▶ Your goal: Within the records below, reproduce without change the lines from the line that has "(* ===== verification/Watcher.v ===== *)" through the line that has "conversions and the", and only those.
Content starts
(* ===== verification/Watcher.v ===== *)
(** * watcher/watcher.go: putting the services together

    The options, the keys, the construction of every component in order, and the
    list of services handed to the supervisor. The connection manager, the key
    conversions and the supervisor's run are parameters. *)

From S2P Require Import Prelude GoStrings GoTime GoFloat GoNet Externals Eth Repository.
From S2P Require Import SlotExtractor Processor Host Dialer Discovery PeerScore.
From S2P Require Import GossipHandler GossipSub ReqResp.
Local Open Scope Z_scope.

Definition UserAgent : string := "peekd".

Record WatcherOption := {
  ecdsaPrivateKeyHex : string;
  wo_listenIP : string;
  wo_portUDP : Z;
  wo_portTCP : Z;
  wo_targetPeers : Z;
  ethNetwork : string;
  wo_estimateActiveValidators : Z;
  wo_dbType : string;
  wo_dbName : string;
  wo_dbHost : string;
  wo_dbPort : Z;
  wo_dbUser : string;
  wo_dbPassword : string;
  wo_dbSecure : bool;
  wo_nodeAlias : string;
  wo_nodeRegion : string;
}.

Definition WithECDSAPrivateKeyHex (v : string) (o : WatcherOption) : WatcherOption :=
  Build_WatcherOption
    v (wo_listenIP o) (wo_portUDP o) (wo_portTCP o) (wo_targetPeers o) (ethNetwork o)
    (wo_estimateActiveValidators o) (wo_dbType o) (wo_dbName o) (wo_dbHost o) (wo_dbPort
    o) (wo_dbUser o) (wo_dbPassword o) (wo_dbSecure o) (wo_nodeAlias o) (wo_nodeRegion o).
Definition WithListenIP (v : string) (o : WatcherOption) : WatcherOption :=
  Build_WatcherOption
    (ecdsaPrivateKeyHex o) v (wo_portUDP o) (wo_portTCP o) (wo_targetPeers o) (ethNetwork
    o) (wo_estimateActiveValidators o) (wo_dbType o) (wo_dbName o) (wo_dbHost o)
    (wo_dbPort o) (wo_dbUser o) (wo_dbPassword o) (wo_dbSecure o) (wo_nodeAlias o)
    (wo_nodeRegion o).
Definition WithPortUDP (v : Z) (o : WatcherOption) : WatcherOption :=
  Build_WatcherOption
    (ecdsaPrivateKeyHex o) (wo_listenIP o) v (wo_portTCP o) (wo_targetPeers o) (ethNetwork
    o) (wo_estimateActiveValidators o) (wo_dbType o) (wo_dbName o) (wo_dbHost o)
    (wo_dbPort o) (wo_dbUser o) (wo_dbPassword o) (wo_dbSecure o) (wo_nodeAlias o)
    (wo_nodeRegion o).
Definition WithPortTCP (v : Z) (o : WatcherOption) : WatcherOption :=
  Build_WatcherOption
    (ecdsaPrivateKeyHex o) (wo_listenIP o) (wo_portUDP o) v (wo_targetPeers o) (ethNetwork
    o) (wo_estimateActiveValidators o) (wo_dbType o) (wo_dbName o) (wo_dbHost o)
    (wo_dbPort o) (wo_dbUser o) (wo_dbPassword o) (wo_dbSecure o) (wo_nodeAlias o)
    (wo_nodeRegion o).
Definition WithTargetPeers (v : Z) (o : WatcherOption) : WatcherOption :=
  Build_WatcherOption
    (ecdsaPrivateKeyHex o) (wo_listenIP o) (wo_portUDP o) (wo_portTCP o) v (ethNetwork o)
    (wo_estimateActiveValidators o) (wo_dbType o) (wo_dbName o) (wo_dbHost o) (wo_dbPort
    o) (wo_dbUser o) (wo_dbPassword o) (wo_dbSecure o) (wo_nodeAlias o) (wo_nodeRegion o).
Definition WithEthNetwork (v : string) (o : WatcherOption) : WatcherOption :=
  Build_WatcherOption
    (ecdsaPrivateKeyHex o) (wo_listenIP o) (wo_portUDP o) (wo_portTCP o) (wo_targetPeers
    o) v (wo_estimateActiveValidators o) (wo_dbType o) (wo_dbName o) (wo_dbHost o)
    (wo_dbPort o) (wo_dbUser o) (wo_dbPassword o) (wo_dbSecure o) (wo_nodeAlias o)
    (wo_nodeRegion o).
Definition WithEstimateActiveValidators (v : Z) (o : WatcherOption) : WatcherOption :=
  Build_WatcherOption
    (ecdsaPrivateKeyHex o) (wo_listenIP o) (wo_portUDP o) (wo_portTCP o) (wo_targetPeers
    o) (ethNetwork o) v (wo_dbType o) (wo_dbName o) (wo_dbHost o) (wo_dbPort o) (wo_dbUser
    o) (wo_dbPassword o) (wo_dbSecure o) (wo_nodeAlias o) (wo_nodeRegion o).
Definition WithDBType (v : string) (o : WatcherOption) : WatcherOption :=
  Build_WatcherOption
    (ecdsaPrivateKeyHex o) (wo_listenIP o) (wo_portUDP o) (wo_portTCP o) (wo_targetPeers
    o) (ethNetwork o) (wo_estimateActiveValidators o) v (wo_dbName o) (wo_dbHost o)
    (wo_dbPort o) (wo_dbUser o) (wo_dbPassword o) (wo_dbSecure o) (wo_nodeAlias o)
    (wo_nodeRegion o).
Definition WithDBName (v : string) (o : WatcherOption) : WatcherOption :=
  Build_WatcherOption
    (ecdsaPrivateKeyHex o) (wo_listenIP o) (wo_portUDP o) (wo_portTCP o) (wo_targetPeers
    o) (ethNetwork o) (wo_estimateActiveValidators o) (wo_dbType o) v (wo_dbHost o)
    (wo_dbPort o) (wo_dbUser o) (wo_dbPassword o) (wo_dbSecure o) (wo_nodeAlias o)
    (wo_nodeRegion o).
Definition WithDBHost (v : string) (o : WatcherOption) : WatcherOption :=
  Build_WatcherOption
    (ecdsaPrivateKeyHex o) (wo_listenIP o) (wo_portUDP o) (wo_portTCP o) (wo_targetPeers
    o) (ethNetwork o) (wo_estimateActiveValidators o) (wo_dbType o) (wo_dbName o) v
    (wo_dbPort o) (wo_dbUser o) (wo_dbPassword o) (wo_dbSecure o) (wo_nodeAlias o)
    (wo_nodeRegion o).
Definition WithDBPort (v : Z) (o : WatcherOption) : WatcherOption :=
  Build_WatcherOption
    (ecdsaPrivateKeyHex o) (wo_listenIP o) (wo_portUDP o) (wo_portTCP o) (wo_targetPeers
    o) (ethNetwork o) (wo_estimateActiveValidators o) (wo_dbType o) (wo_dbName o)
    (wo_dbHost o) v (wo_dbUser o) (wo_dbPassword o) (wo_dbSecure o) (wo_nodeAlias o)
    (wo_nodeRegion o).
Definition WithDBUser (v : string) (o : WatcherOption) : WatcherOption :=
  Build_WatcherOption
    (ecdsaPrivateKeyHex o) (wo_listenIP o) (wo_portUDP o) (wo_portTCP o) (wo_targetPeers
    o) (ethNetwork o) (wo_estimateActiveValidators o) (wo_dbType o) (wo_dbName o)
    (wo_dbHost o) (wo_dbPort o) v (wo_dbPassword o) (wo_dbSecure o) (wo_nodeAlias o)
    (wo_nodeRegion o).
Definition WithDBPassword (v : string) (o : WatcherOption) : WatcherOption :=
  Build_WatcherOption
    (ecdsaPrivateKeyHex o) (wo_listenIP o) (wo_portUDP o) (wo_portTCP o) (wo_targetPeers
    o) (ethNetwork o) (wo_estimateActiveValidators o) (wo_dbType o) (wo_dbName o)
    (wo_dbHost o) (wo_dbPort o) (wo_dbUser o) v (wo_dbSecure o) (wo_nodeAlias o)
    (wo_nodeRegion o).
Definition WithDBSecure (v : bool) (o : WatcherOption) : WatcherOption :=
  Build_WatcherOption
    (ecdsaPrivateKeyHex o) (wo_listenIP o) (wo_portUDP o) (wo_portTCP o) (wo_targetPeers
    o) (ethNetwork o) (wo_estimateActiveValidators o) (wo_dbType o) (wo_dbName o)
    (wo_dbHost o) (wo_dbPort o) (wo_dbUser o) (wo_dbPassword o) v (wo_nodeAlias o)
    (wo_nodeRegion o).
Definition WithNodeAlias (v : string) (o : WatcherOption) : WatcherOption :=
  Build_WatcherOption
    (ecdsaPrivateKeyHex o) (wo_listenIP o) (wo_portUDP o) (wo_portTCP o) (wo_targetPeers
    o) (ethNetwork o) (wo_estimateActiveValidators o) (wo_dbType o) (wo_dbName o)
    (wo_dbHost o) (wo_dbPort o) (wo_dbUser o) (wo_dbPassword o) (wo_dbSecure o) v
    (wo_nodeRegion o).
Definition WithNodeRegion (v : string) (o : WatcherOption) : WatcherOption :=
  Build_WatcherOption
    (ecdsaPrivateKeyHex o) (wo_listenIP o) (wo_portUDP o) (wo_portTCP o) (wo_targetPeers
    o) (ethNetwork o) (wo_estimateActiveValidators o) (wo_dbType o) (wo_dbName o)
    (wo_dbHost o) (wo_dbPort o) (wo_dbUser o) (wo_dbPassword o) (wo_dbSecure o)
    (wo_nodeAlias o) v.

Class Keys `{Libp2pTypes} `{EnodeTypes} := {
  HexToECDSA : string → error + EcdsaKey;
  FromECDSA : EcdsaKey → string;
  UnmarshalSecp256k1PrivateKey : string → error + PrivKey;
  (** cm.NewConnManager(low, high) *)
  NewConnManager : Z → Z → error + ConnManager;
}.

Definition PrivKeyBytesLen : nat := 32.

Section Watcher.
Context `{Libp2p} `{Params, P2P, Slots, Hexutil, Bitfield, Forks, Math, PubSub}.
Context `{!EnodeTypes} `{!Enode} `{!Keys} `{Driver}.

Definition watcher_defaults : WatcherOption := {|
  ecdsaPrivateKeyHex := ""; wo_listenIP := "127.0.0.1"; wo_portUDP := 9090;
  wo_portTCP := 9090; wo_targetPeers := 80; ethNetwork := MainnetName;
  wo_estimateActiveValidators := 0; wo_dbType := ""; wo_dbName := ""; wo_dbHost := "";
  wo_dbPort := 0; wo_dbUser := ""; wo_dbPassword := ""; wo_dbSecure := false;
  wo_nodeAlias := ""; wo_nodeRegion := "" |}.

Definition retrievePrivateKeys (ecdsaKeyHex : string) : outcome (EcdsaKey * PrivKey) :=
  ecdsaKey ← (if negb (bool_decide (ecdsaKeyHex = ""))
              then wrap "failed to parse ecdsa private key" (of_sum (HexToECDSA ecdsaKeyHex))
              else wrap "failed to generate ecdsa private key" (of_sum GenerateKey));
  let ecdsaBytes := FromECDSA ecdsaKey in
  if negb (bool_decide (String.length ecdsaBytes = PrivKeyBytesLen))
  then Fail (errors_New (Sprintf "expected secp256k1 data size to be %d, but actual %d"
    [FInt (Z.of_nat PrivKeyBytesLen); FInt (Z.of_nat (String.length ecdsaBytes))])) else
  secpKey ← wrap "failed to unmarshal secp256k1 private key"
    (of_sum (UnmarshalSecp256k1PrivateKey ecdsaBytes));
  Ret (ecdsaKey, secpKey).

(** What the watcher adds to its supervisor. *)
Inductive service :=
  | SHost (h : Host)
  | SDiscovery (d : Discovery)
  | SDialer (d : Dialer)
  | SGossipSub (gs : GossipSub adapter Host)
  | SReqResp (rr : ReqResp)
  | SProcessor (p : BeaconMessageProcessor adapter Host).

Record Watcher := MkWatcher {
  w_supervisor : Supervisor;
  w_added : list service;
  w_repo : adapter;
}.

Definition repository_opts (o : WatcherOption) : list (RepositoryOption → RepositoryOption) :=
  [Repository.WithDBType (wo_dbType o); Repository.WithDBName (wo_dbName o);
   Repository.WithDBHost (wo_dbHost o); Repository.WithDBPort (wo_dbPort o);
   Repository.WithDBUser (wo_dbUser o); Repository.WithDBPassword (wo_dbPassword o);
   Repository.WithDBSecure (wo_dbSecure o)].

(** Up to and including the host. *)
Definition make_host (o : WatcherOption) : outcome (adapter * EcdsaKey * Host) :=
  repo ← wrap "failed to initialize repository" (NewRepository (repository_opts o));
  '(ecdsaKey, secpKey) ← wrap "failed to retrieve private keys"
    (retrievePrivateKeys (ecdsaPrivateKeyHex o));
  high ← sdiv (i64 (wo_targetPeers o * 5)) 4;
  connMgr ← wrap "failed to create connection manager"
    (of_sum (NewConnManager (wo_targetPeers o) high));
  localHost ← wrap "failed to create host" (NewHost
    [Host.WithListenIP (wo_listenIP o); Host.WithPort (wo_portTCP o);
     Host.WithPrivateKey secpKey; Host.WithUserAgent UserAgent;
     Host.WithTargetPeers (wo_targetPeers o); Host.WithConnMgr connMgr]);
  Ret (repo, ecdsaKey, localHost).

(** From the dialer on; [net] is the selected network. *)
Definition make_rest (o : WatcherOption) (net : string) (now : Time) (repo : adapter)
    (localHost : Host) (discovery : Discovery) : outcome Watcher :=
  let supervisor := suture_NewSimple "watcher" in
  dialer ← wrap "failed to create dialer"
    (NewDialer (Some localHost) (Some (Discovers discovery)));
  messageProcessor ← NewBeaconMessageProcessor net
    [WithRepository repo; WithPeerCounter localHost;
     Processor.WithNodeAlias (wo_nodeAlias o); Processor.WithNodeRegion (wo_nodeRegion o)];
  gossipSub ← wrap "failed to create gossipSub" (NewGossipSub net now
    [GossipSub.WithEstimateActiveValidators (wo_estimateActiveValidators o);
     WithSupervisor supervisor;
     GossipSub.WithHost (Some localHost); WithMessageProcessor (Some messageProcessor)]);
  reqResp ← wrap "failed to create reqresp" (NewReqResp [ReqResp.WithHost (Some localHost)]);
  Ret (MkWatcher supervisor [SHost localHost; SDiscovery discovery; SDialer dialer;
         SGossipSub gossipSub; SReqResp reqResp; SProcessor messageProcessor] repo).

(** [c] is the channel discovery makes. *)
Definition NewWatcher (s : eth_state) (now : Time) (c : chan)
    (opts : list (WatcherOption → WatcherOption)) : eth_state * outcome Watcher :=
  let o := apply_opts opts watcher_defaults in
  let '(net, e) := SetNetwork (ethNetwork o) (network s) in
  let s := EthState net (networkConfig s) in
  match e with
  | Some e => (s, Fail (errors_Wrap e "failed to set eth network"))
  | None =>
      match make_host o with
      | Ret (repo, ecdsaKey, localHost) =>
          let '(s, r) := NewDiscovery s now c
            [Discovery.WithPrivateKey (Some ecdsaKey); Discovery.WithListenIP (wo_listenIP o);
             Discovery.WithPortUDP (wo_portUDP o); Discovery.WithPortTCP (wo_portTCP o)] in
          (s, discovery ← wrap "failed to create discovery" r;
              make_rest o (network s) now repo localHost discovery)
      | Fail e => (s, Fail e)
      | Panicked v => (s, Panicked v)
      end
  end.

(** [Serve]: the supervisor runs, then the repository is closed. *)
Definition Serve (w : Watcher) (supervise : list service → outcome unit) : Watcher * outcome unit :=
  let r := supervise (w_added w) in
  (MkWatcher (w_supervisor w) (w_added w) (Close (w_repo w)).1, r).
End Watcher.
Content ends
Content starts
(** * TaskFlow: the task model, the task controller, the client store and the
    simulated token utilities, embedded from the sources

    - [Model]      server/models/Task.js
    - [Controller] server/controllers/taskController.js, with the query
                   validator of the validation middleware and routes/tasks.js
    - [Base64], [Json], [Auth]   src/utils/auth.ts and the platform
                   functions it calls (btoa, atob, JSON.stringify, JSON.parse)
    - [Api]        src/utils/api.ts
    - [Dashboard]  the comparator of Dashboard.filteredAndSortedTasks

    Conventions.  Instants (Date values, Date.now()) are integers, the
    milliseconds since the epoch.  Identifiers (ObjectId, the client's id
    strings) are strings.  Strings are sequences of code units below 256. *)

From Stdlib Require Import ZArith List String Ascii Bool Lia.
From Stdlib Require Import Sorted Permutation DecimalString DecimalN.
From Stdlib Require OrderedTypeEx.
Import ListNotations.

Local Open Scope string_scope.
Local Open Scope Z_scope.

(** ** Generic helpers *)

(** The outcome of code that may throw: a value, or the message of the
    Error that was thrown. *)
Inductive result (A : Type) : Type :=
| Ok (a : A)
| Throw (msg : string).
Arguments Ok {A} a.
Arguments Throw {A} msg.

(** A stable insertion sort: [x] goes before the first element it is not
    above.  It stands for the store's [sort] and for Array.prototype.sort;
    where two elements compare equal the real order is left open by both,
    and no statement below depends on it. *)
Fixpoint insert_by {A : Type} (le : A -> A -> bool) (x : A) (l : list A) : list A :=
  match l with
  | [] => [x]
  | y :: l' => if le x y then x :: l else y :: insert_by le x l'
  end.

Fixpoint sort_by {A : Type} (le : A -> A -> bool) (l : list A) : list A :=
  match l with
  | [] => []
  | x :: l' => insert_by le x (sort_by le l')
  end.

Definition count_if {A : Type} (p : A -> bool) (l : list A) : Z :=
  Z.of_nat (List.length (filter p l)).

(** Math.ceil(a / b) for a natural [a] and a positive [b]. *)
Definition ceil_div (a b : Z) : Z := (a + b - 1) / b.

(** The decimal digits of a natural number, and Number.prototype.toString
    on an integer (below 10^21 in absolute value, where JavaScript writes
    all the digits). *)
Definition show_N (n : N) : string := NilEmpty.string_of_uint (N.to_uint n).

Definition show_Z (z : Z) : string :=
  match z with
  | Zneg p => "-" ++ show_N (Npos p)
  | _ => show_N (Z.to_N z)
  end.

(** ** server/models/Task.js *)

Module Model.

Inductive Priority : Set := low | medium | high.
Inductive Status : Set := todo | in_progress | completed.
Content ends
Content starts
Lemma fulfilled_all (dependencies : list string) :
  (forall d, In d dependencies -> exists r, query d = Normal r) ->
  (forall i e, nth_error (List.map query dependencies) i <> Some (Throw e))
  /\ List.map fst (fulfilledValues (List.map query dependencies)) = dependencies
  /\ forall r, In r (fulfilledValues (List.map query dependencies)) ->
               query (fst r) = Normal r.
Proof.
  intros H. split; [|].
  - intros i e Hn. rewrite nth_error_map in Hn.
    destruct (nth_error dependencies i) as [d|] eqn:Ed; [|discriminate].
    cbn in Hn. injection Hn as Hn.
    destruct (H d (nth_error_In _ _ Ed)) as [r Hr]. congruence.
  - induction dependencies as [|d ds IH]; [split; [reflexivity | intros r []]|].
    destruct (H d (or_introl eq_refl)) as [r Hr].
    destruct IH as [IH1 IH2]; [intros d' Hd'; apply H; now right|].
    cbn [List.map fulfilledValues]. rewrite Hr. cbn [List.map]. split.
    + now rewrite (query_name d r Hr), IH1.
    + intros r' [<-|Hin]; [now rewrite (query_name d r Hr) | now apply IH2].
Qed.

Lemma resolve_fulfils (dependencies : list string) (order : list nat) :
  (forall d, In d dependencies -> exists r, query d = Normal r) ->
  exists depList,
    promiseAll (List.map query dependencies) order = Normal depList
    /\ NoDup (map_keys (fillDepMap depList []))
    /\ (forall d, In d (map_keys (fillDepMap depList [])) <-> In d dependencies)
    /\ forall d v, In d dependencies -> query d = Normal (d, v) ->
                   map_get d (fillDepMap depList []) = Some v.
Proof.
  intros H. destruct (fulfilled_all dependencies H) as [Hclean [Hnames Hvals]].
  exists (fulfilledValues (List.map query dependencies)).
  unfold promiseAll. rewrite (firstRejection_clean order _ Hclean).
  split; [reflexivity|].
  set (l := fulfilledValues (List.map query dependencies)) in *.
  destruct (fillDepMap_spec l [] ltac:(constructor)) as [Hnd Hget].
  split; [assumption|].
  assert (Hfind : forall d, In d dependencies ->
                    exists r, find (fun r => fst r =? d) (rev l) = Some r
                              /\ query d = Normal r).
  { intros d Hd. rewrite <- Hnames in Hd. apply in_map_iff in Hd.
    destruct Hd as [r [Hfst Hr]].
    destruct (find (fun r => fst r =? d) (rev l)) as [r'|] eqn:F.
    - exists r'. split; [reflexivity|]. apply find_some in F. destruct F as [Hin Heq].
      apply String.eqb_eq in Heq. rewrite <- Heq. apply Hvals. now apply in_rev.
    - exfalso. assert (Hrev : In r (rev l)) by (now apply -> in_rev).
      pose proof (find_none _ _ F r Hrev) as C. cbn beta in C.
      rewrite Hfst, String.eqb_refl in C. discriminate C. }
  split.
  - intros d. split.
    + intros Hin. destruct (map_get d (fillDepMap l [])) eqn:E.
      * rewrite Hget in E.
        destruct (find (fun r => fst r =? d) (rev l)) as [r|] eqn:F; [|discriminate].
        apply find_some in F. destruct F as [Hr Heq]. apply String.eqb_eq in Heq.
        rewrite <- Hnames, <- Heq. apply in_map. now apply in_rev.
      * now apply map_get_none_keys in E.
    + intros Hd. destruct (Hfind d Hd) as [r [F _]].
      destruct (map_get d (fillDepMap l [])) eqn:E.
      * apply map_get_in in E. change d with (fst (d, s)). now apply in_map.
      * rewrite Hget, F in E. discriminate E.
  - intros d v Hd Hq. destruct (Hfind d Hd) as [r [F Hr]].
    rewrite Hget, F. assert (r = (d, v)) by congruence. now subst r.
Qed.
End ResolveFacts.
Content ends
▶ Solution below:
(* ===== verification/Watcher.v ===== *)
(** * watcher/watcher.go: putting the services together

    The options, the keys, the construction of every component in order, and the
    list of services handed to the supervisor. The connection manager, the key
    conversions and the supervisor's run are parameters. *)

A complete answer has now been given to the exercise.